Mild Hypothermia May Boost Kidney Function After Transplant

Researchers find mild hypothermia boosts outcomes from deceased donors

THURSDAY, July 30, 2015 (HealthDay News) — Mild hypothermia could improve the functioning of kidneys in transplants from deceased donors, according to findings reported in the July 30 issue of the New England Journal of Medicine.

Claus Niemann, M.D., a professor of anesthesia and surgery at the University of California, San Francisco, and colleagues aimed to lower the risk of an immediate complication that’s more common with kidneys from deceased donors: delayed graft function. Niemann’s team randomly assigned organ donors (after declaration of death according to neurologic criteria) to either be managed the standard way — keeping the body at normal temperature — or to undergo mild hypothermia — cooling the body by a few degrees, to 94 or 95 degrees Fahrenheit.

The study ultimately enrolled 370 deceased donors, who provided kidneys to 572 people. In the end, kidneys from the hypothermia group functioned significantly better: 28.2 percent of those recipients had delayed graft function, versus 39.2 percent of patients who received a standard transplant. But, Niemann told HealthDay, hypothermia had its biggest impact on kidneys from less-than-ideal deceased donors — those older than 60, and those older than 50 with hypertension, mild kidney dysfunction, or a history of stroke. In those cases, hypothermia lowered the rate of delayed graft function from 56.5 to 31.0 percent.

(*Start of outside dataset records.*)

(** X15: In contrast, [add_from_filesystem] of a character device, a block device
    or a FIFO (not a symbolic link) into an open unix_v7 archive succeeds
    without writing anything: the node is silently skipped. *)
Theorem add_from_filesystem_unix_v7_skips {cst} `{Lz4Codec cst} pf p r n m (t : tarfile cst) :
  type_ t = unix_v7 -> opened t = true -> stream_file_header_pos_ t < 0 -> compression_ t = none ->
  p <> file_name_ t ->
  fs_lstat pf p = Some n -> n_kind n <> FK_symlink ->
  fs_stat pf p = Some m ->
  n_kind m = FK_character \/ n_kind m = FK_block \/ n_kind m = FK_fifo ->
  add_from_filesystem pf p r t = (Ok tt, t).
Proof.
  intros Ht Ho Hp Hc Hn Hl Hk Hs Hm.
  assert (Hp' : (0 <=? stream_file_header_pos_ t) = false) by (apply Z.leb_gt; exact Hp).
  assert (Hf : String.eqb p (file_name_ t) = false) by (apply String.eqb_neq; exact Hn).
  assert (Htf : exists ft, type_flag pf p = Ok ft
                /\ (ft = CHARACTER_SPECIAL_FILE \/ ft = BLOCK_SPECIAL_FILE \/ ft = FIFO)).
  { unfold type_flag. rewrite Hl, Hs.
    destruct (n_kind n); try congruence;
      destruct Hm as [ -> | [ -> | -> ]]; eauto 6. }
  destruct Htf as [ft [Htf Hft]].
  unfold add_from_filesystem, check_state_and_flush, read_from_filesystem_write_to_tar,
    bind, get, throw, ret, lift.
  rewrite Ho, Hp', Hc.
  assert (Hfe : file_exists pf p = true) by (unfold file_exists; rewrite Hs; reflexivity).
  assert (Hown : file_owner pf p = Ok (n_uid m)) by (unfold file_owner, get_stat; rewrite Hs; reflexivity).
  assert (Hgrp : file_group pf p = Ok (n_gid m)) by (unfold file_group, get_stat; rewrite Hs; reflexivity).
  assert (Hmm : major_minor pf p = Ok (n_major m, n_minor m))
    by (unfold major_minor, get_stat; rewrite Hs; reflexivity).
  cbn. rewrite Hfe. cbn [negb]. rewrite Hf, Htf.
  destruct Hft as [ -> | [ -> | -> ]]; destruct r; cbn;
    rewrite Hown, Hgrp; cbn; rewrite ?Hmm; cbn; rewrite Ht; reflexivity.
Qed.

(** X15, witness. *)
Lemma add_from_filesystem_unix_v7_skips_witness :
  add_from_filesystem fifo_platform "/p" false (file_writer unix_v7) = (Ok tt, file_writer unix_v7).
Proof.
  set (n := mk_node FK_fifo 420 1000 1000 21 1 [] "").
  apply (add_from_filesystem_unix_v7_skips fifo_platform "/p" false n n).
  - vm_compute; reflexivity.
  - vm_compute; reflexivity.
  - apply Z.ltb_lt; vm_compute; reflexivity.
  - vm_compute; reflexivity.
  - vm_compute; discriminate.
  - reflexivity.
  - discriminate.
  - reflexivity.
  - right; right; reflexivity.
Defined.

(** X16: [write_header] of a DIRECTORY with an empty name throws out_of_range;
    otherwise it adds a trailing '/' when the name has none and records
    that name as stored; once the owner's user and group names are looked
    up ([header_names]) it writes one header whose type is DIRECTORY in
    ustar and REGULAR_FILE in unix_v7, and a failed lookup is returned with
    nothing written. *)
Theorem write_header_directory {cst} `{Lz4Codec cst} pf name mode uid gid size time ma mi ln
    (t : tarfile cst) :
  stream_file_header_pos_ t < 0 -> opened t = true -> compression_ t = none ->
  let r := write_header pf name mode uid gid size time DIRECTORY ma mi ln t in
  match rev (list_ascii_of_string name) with
  | [] => r = (Err OutOfRange, t)
  | c :: _ =>
      let dname := if Ascii.eqb c "/"%char then name else (name ++ "/")%string in
      let ft := match type_ t with unix_v7 => REGULAR_FILE | ustar => DIRECTORY end in
      forall sn sl, relative_path dname = Ok sn -> relative_path ln = Ok sl ->
      stored_files_ (snd r) = {[ dname ]} ∪ stored_files_ t
      /\ match header_names pf (type_ t) uid gid with
         | Ok (un, gn) =>
             fst r = Ok tt
             /\ written (snd r) = written t ++ [(build_header un gn (type_ t) mode uid gid size time
                                                  ft ma mi sn ln sl, true)]
         | Err e => fst r = Err e /\ written (snd r) = written t
         end
  end.
Proof.
  intros Hp Ho Hc.
  assert (Hp' : (0 <=? stream_file_header_pos_ t) = false) by (apply Z.leb_gt; exact Hp).
  cbv zeta. unfold write_header, bind, get, throw, ret, modify, lift.
  rewrite Hp'. cbn [is_regular_or_contiguous]. rewrite andb_false_r.
  destruct (rev (list_ascii_of_string name)) as [|c l]; [reflexivity|].
  intros sn sl Hsn Hsl.
  destruct (type_ t) eqn:Ety; cbn -[build_header relative_path write header_names];
    rewrite Hsn; cbn -[build_header relative_path write header_names]; rewrite Hsl;
    cbn -[build_header relative_path write header_names];
    (destruct (header_names pf _ uid gid) as [[un gn]|e];
     cbn -[build_header relative_path write header_names];
     [ match goal with |- context [write ?d ?h ?s] =>
         pose proof (keeps_files_write d h s) as Kf;
         destruct (write_none_open d h s) as (W1 & W2 & _); [cbn; assumption ..|];
         destruct (write d h s) as [r1 t1]; cbn -[build_header] in Kf, W1, W2 |- *; subst r1
       end;
       (split; [exact Kf|]); (split; [reflexivity|]); rewrite W2; reflexivity
     | split; [reflexivity|split; reflexivity] ]).
Qed.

The trial was stopped earlier than planned, at the recommendation of an independent panel, when it became clear that kidneys from the hypothermia group were working better. The approach “has the potential to radically change donor management and improve outcomes for organ recipients,” Ina Jochmans, M.D., Ph.D., of the University Hospitals Leuven in Belgium, told HealthDay. Jochmans coauthored an editorial on the study, along with Christopher Watson, M.D., a professor of transplantation at the University of Cambridge in the United Kingdom.